**TASK**:
What lines in the following entries hold the word "with"? Copy each one.

─── MATERIAL SUPPLIED

(* ===== verification/Thread01.v ===== *)
(** * thread01/code.c

    Five kernel threads kept on a list: [km_init] with its two error paths,
    [start_mythread], [km_exit] and the body [mfoo] of the threads. *)
From stdpp Require Import base gmap strings list pretty.
From Stdlib Require Import ZArith Lia.
From S2P Require Import Prelude Kernel KernelModel.

(** ** Kernel threads

    The threads that exist, each stopped (created but not woken) or running.
    [kthread_create] gives [None] for an error pointer. *)
Inductive thread_state := Stopped | Running.

#[global] Instance thread_state_eq_dec : EqDecision thread_state.
Proof. solve_decision. Defined.

Class ThreadApi (X : Type) := {
  threads : X → gmap positive thread_state;
  kthread_create : string → X → option positive * X;
  wake_up_process : positive → X → X;
  kthread_stop : positive → X → Z * X;
  kthread_should_stop : X → bool * X }.

(** A thread that runs [mfoo] ends with 0 once it is told to stop; one that was
    never woken never ran. *)
Class ThreadLaws (X : Type) `{ThreadApi X} : Prop := {
  create_some n x t x' : kthread_create n x = (Some t, x') →
    threads x !! t = None ∧ threads x' = <[t := Stopped]> (threads x);
  create_none n x x' : kthread_create n x = (None, x') → threads x' = threads x;
  wake_spec t x : threads x !! t = Some Stopped →
    threads (wake_up_process t x) = <[t := Running]> (threads x);
  stop_spec t x r x' : kthread_stop t x = (r, x') → threads x !! t = Some Running →
    r = 0 ∧ threads x' = delete t (threads x) }.

(** ** Data *)

Definition ELEMENTS : nat := 5.

(** [struct mywork]: [task] is indeterminate, an error pointer or a thread. *)
Record mywork := MyWork { task : option (option positive) }.
Definition mywork_list : Z := 8.
Definition sizeof_mywork : Z := 24.

(** [gwl], [g_work[ELEMENTS]] and the counter [i] of the loops over the list. *)
Definition gwl : ptr := Ptr 1 0.
Record globals := Globals { g_work : list ptr; loop_i : Z }.

Definition list_of (w : ptr) : ptr := member_of mywork_list w.

(** [char task_name[32]] and [sprintf(task_name, "my_super_task%d", i)]. *)
Definition task_name_size : nat := 32.
Definition task_name (i : Z) : string := "my_super_task" +:+ pretty i.

Section module.
Context {A L X : Type} `{Slab A, KList L, ThreadApi X}.
Abbreviation st := (sys (kstate A L X) (objs mywork globals)).

Definition get_work {R} (i : Z) : M R st ptr :=
  v ← gets (λ s, g_work (var s)); liftO OutOfBounds (v !! Z.to_nat i).
Definition set_work {R} (i : Z) (p : ptr) : M R st unit :=
  _ ← get_work i;
  modify (λ s, set_var (Globals (<[Z.to_nat i := p]> (g_work (var s))) (loop_i (var s))) s).
Definition set_i {R} (i : Z) : M R st unit :=
  modify (λ s, set_var (Globals (g_work (var s)) i) s).

(** [w->task], which must be a thread where it is used as one. *)
Definition ld_task {R} (w : ptr) : M R st positive :=
  x ← get_obj w; t ← liftO UninitRead (task x); liftO BadDeref t.

(** [sprintf] into the 32 bytes of [task_name]. *)
Definition sprintf_name {R} (i : Z) : M R st string :=
  guard_ (bool_decide (String.length (task_name i) < task_name_size)%nat) OutOfBounds;;
  mret (task_name i).

(** The first loop of [km_init]. *)
Definition create_body (i : Z) : M Z st unit :=
  p ← kmalloc_obj sizeof_mywork GFP_KERNEL (MyWork None);
  set_work i p;;
  w ← get_work i;
  (if is_null w then pr_info "Kmalloc Failed %d\n" [AInt i];; return_ (-1) else mret tt);;
  n ← sprintf_name i;
  t ← (λ s, let '(t, x) := kthread_create n (extra s) in Next t (set_extra x s));
  upd_obj w (λ _, MyWork (Some t));;
  x ← get_obj w;
  t ← liftO UninitRead (task x);
  match t with
  | None => printk KERN_INFO "kthread failed for:%d\n" [AInt i];; return_ (-1)
  | Some _ => mret tt
  end.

──────

**EXPECTED ANSWER**:
    Five kernel threads kept on a list: [km_init] with its two error paths,
(** A thread that runs [mfoo] ends with 0 once it is told to stop; one that was
  match t with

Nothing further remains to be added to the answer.